● **Task**
In the data below, find the line containing "Abbreviation pystr := (list", then set down that line and every later line up to and including the line containing "(** [str.isspace] of", exactly.

-------- Data for this task --------

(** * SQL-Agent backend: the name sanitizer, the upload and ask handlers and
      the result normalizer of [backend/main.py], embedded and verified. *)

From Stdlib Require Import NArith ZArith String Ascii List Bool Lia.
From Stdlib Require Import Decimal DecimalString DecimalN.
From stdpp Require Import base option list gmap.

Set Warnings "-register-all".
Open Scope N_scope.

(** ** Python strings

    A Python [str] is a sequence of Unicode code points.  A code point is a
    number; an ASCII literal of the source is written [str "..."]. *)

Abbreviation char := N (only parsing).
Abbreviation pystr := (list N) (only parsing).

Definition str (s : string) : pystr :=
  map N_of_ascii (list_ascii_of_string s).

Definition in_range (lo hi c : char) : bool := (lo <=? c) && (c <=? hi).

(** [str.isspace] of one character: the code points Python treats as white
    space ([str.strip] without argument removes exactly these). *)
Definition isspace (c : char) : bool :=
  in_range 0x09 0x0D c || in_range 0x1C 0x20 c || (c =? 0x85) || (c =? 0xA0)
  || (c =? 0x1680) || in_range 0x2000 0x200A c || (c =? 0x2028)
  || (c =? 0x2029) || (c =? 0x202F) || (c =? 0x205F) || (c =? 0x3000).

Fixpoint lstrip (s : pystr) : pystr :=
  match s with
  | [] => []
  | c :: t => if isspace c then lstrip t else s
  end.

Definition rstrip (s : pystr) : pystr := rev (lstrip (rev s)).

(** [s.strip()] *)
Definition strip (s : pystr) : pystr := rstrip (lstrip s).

--------

● **Exercise answer**
Abbreviation pystr := (list N) (only parsing).

Definition str (s : string) : pystr :=
  map N_of_ascii (list_ascii_of_string s).

Definition in_range (lo hi c : char) : bool := (lo <=? c) && (c <=? hi).

(** [str.isspace] of one character: the code points Python treats as white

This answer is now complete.